La Foire du Trône à Paris. Rabasson s’y produisait.

« Billet de tirage au sort. Les billets étaient enroulés
dans une petite gaine en bois. Tournant dans un tambour,
les gaines en étaient extraites une à une lors du
tirage au sort. »

Le Tigre de Gascogne se bagarre

À l’époque de cette histoire, un service militaire était organisé par tirage au sort. Ces jours très particuliers étaient souvent l’occasion de kermesses et festivités diverses. Les uns fêtaient leur sort favorable, les autres voulaient oublier leur enrôlement à l’armée, pour deux ans au moins. Parfois, ça tournait mal.

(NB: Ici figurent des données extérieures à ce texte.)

Lemma remove_argument_words_witness :
  ∃ buf' s', RemoveArgumentFromCommandLine 18 (line_buf "-v slide=12 dart=0") (str_bytes "slide=") = Some buf' ∧
    length buf' = BOOT_LINE_LENGTH ∧ string_of buf' = Some s' ∧ words s' = [str_bytes "-v"; str_bytes "dart=0"].
Proof.
  destruct (remove_argument_words (str_bytes "slide=") (line_buf "-v slide=12 dart=0") (str_bytes "-v slide=12 dart=0"))
    as (b & s & H1 & H2 & H3 & H4).
  - vm_compute. reflexivity.
  - done.
  - repeat constructor; done.
  - apply at_words_check; vm_compute; done.
  - exists b, s. split; [|split; [|split; [|]]].
    + vm_compute in H1 |- *. exact H1.
    + rewrite H2. vm_compute. reflexivity.
    + exact H3.
    + rewrite H4. vm_compute. reflexivity.
Defined.

Lemma remove_argument_hangs_witness :
  RemoveArgumentFromCommandLine 100000 (line_buf "-v kext-slide=12") (str_bytes "slide=") = None.
Proof.
  refine (remove_argument_hangs (str_bytes "slide=") (line_buf "-v kext-slide=12") (str_bytes "-v kext-slide=12") 8 _ _ _ _ 100000);
    vm_compute; done.
Defined.

Lemma append_then_remove_witness :
  ∃ b buf', AppendArgumentToCommandLine (line_buf "-v dart=0") (str_bytes "slide=7  ") 9 = Some (b, buf') ∧
    if b then ∃ buf'' s', RemoveArgumentFromCommandLine BOOT_LINE_LENGTH buf' (str_bytes "slide=") = Some buf'' ∧
      length buf'' = BOOT_LINE_LENGTH ∧ string_of buf'' = Some s' ∧ words s' = words (str_bytes "-v dart=0")
    else buf' = line_buf "-v dart=0" ∧ (BOOT_LINE_LENGTH ≤ 9 + 1 + 9)%nat.
Proof.
  refine (append_then_remove (str_bytes "slide=") (str_bytes "slide=7  ") (line_buf "-v dart=0") (str_bytes "-v dart=0") _ _ _ _ _ _ _ _).
  - vm_compute. reflexivity.
  - vm_compute. reflexivity.
  - done.
  - repeat constructor; done.
  - repeat constructor; done.
  - pose proof (strstr_spec (str_bytes "slide=") ltac:(done) (str_bytes "-v dart=0")) as H. exact H.
  - apply at_words_check; vm_compute; done.
  - vm_compute. reflexivity.
Defined.
(* ===== verification/VMem.v ===== *)
(** * AptioMemoryFix: page tables (VMem.c)

    Memory is a map from addresses to 64-bit words; an access outside it is a fault.
    [VmMapVirtualPage] maps one page of 4 KB, making tables from a pool of pages and
    splitting larger pages where needed; [GetPhysicalAddr] walks the tables. *)

From Stdlib Require Import ZArith Lia.
From stdpp Require Import base list list_numbers gmap.
From S2P Require Import Prelude MemoryMap MemoryAlloc.

Open Scope Z_scope.

(** ** Entries and addresses *)

Definition PT_ADDR_MASK_4K : Z := 0x000FFFFFFFFFF000.
Definition PT_ADDR_MASK_2M : Z := 0x000FFFFFFFE00000.
Definition PT_ADDR_MASK_1G : Z := 0x000FFFFFC0000000.

Definition CR3_ADDR_MASK : Z := 0x000FFFFFFFFFF000.

(** Bits of an entry; the lower of the two bits MustBeZero marks a large page. *)
Definition Present (e : Z) : bool := Z.testbit e 0.
Definition Large (e : Z) : bool := Z.testbit e 7.
Definition PageTableBaseAddress (e : Z) : Z := bits e 12 40.

(** [Bits.ReadWrite = 1; Bits.Present = 1], and [Bits.MustBe1 = 1] for large pages. *)
Definition table_entry (a : Z) : Z := Z.lor (Z.land a PT_ADDR_MASK_4K) 0x3.
Definition entry_2M (a : Z) : Z := Z.lor (Z.land a PT_ADDR_MASK_2M) 0x83.
Definition entry_1G (a : Z) : Z := Z.lor (Z.land a PT_ADDR_MASK_1G) 0x83.

(** The fields of a virtual address. *)
Definition PTOffset (va : Z) : Z := bits va 12 9.
Definition PDOffset (va : Z) : Z := bits va 21 9.
Definition PDPOffset (va : Z) : Z := bits va 30 9.
Definition PML4Offset (va : Z) : Z := bits va 39 9.

(** ** State *)

Record VM := { vm_mem : gmap Z Z; VmMemoryPool : Z; VmMemoryPoolFreePages : Z }.

Definition set_mem (m : gmap Z Z) (s : VM) : VM :=
  {| vm_mem := m; VmMemoryPool := VmMemoryPool s; VmMemoryPoolFreePages := VmMemoryPoolFreePages s |}.

(** Entry [i] of the table at [t]. *)
Definition slot (t i : Z) : Z := t + 8 * i.

Definition rd (a : Z) : M VM Z := λ s, v ← vm_mem s !! a; Some (v, s).

Definition wr (a v : Z) : M VM unit := λ s,
  match vm_mem s !! a with Some _ => Some (tt, set_mem (<[a := v]> (vm_mem s)) s) | None => None end.

(** Write the 512 entries of a page. *)
Fixpoint wr_entries (p : Z) (f : Z → Z) (l : list Z) : M VM unit :=
  match l with
  | [] => mret tt
  | i :: l => wr (slot p i) (f i);; wr_entries p f l
  end.

Definition wr_page (p : Z) (f : Z → Z) : M VM unit := wr_entries p f (seqZ 0 512).

(** ** Operations *)

(** The page table of a value of CR3. *)
Definition GetCurrentPageTable (CR3 : Z) : Z := Z.land CR3 CR3_ADDR_MASK.

(** The status and the physical address. *)
Definition GetPhysicalAddr (PageTable VirtualAddr : Z) : M VM (EFI_STATUS * Z) :=
  PML4 ← rd (slot PageTable (PML4Offset VirtualAddr));
  if negb (Present PML4) then mret (EFI_NO_MAPPING, 0) else
  PDPE ← rd (slot (Z.land PML4 PT_ADDR_MASK_4K) (PDPOffset VirtualAddr));
  if negb (Present PDPE) then mret (EFI_NO_MAPPING, 0) else
  if Large PDPE then mret (EFI_SUCCESS, Z.land PDPE PT_ADDR_MASK_1G + bits VirtualAddr 0 30) else
  PDE ← rd (slot (Z.land PDPE PT_ADDR_MASK_4K) (PDOffset VirtualAddr));
  if negb (Present PDE) then mret (EFI_NO_MAPPING, 0) else
  if Large PDE then mret (EFI_SUCCESS, Z.land PDE PT_ADDR_MASK_2M + bits VirtualAddr 0 21) else
  PTE4K ← rd (slot (Z.land PDE PT_ADDR_MASK_4K) (PTOffset VirtualAddr));
  if negb (Present PTE4K) then mret (EFI_NO_MAPPING, 0) else
  mret (EFI_SUCCESS, Z.land PTE4K PT_ADDR_MASK_4K + bits VirtualAddr 0 12).

(** Without enough pages the processor stops ([CpuDeadLoop]). *)
Definition VmAllocatePages (NumPages : Z) : M VM Z := λ s,
  if NumPages <=? VmMemoryPoolFreePages s
  then Some (VmMemoryPool s,
             {| vm_mem := vm_mem s; VmMemoryPool := wrap64 (VmMemoryPool s + EFI_PAGES_TO_SIZE NumPages);
                VmMemoryPoolFreePages := VmMemoryPoolFreePages s - NumPages |})
  else None.

(** The PML4 entry of the address is dropped if it shares its table with the first. *)
Definition release_shared (PageTable VirtualAddr : Z) : M VM unit :=
  let a := slot PageTable (PML4Offset VirtualAddr) in
  if a =? PageTable then mret tt else
  PML4 ← rd a;
  if negb (Present PML4) then mret tt else
  first ← rd PageTable;
  if PageTableBaseAddress first =? PageTableBaseAddress PML4 then wr a 0 else mret tt.

(** A new table in the entry at [a], with the given entries if there are any; false
    when the pool returns NULL. *)
Definition new_table (a : Z) (entries : option (Z → Z)) : M VM bool :=
  p ← VmAllocatePages 1;
  if p =? 0 then mret false else
  wr_page p (λ _, 0);;
  (match entries with Some f => wr_page p f | None => mret tt end);;
  wr a (table_entry p);;
  mret true.

(** A PML4 entry that is not present gets a table that maps the first 512 GB. *)
Definition ensure_pdp (a : Z) : M VM bool :=
  PML4 ← rd a;
  if negb (Present PML4) then new_table a (Some (λ i, entry_1G (i * 0x40000000))) else mret true.

(** A 1 GB page becomes a table of 2 MB pages. *)
Definition ensure_pd (a : Z) : M VM bool :=
  PDPE ← rd a;
  if negb (Present PDPE) || Large PDPE then
    new_table a (if Large PDPE then Some (λ i, entry_2M (Z.land PDPE PT_ADDR_MASK_1G + i * 0x200000)) else None)
  else mret true.

(** A 2 MB page becomes a table of 4 KB pages. *)
Definition ensure_pt (a : Z) : M VM bool :=
  PDE ← rd a;
  if negb (Present PDE) || Large PDE then
    new_table a (if Large PDE then Some (λ i, table_entry (Z.land PDE PT_ADDR_MASK_2M + i * 0x1000)) else None)
  else mret true.

Definition VmMapVirtualPage (PageTable VirtualAddr PhysicalAddr : Z) : M VM EFI_STATUS :=
  release_shared PageTable VirtualAddr;;
  let a := slot PageTable (PML4Offset VirtualAddr) in
  ok ← ensure_pdp a;
  if negb ok then mret EFI_NO_MAPPING else
  PML4 ← rd a;
  let a := slot (Z.land PML4 PT_ADDR_MASK_4K) (PDPOffset VirtualAddr) in
  ok ← ensure_pd a;
  if negb ok then mret EFI_NO_MAPPING else
  PDPE ← rd a;
  let a := slot (Z.land PDPE PT_ADDR_MASK_4K) (PDOffset VirtualAddr) in
  ok ← ensure_pt a;
  if negb ok then mret EFI_NO_MAPPING else
  PDE ← rd a;
  wr (slot (Z.land PDE PT_ADDR_MASK_4K) (PTOffset VirtualAddr)) (table_entry PhysicalAddr);;
  mret EFI_SUCCESS.

Fixpoint VmMapVirtualPages (PageTable VirtualAddr : Z) (NumPages : nat) (PhysicalAddr : Z) : M VM EFI_STATUS :=
  match NumPages with
  | O => mret EFI_SUCCESS
  | S NumPages =>
      Status ← VmMapVirtualPage PageTable VirtualAddr PhysicalAddr;
      if bool_decide (Status = EFI_SUCCESS)
      then VmMapVirtualPages PageTable (wrap64 (VirtualAddr + 0x1000)) NumPages (wrap64 (PhysicalAddr + 0x1000))
      else mret Status
  end.

(** The pool is made of 512 pages below 4 GB. *)
Definition VmAllocateMemoryPool {F} `{Firmware F} (fuel : nat) (s : VM) (f : F) : option (EFI_STATUS * VM * F) :=
  if negb (VmMemoryPool s =? 0) then Some (EFI_SUCCESS, s, f) else
  r ← AllocatePagesFromTop (λ _ _, false) false fuel 0x200 BASE_4GB f;
  let '(Status, Addr, f) := r in
  Some (Status, {| vm_mem := vm_mem s; VmMemoryPool := if EFI_ERROR Status then VmMemoryPool s else Addr;
                   VmMemoryPoolFreePages := 0x200 |}, f).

Le 22 février 1895, les jeunes du canton de Namur sont convoqués pour l’opération. Elle a souvent lieu dans la salle de justice de paix de l’hôtel de ville. Un groupe de forains français est à la fête et rentre l’après-midi à Jambes. Un certain Mordant marche en tête, faisant tournoyer un énorme gourdin au-dessus de sa tête, tel un tambour-major de fanfare. Parmi eux le lutteur de foire Jean-Baptiste Januel, dit Rabasson. Il a soixante ans mais était une célébrité dans les années mil huit cent cinquante à travers la France. Ce fut l’une des vedettes de la Salle Montesquieu à Paris où les lutteurs professionnels se défiaient devant un public nombreux. On les connaît sous leurs noms de scène : Arin le terrible Savoyard, Faouet le Fauve des Jungles, Rivallon le Serpent de la Loire, Vincent l’Homme de fer, Mina l’Hercule du Midi et notre Rabasson, dit le Tigre de Gascogne ou le Taureau de la Gironde, que l’on décrit « musculeux et râblé ».

À l’entrée du pont de Jambes, un certain Tasiaux qui tient un cabaret rue du Four à Namur (à l’emplacement de la place Maurice Servais actuelle) les provoque. Ils doivent se connaître pour des faits antérieurs. Heureusement, les agents de police Lepas et Lamy, postés là pour éviter le grabuge, les dispersent. Mordant crie à Tasiaux : « Tu as de la chance que la police est là, sinon tu serais allé à l’eau ! ».

Furieux, Tasiaux rassemble à Namur une bande de comparses, tous passablement éméchés. Ceux-là arrivent à Jambes à la poursuite des forains français. Ils les rencontrent dans un café de la Grand’Rue (aujourd’hui l’avenue Bourgmestre Jean Materne) tenu par un certain M. Jonckers. Une bagarre indescriptible s’ensuit : la maison est mise à sac, on s’échange coups de poing, de pieds, de gourdin, de couteau et de poignard. La famille Jonckers doit s’enfuir, les voisins descendent les volets et s’enferment. La bataille rangée s’étend sur la rue. Vite, la police de Jambes arrive sur place mais, dépassée, doit faire appel à la gendarmerie de Namur. On sépare difficilement les forcenés, dont un grand nombre est d’ailleurs mis hors de combat en raison des blessures qui leur ont été infligées. Quand cesse la bagarre, on relève quinze blessés, conduits à l’hôtel de ville tout proche où ils sont soignés par les docteurs Lambillon, Piret et Ranwez, mandés par le commissaire de police.

Un des Français les plus malmenés, du nom de Cléret, doit subir une douloureuse opération : on doit énucléer un œil exorbité à la suite d’un coup violent. On craint également pour l’autre œil, et on redoute même une méningite.

Le lutteur Rabasson, bien qu’il ait pris des coups plus qu’il n’en a donnés, a été arrêté pour purger une condamnation antérieure.

L’affaire est traitée par le Tribunal correctionnel de Namur le 3 mai 1895. Les prévenus les plus violents sont condamnés à deux ans de prison, d’autres à sept mois et tous à des amendes variées et des réparations financières aux dommages causés au pauvre Cléret.

Deux condamnés vont en appel à Liège. Leur peine y sera confirmée. L’avocat général Beltjens déclare à l’audience : « Ces faits odieux se représentent malheureusement trop souvent lors du tirage au sort. C’est un salutaire exemple qu’a fait le tribunal de Namur en condamnant sévèrement les principaux auteurs de cette scène. »

Sources :

L’Ami de l’Ordre, 24 et 26 février, 6 et 11 mai et 26 juin 1895
Archives de l’Etat à Namur, Tribunal correctionnel de Namur. Fonds ancien, cote J154.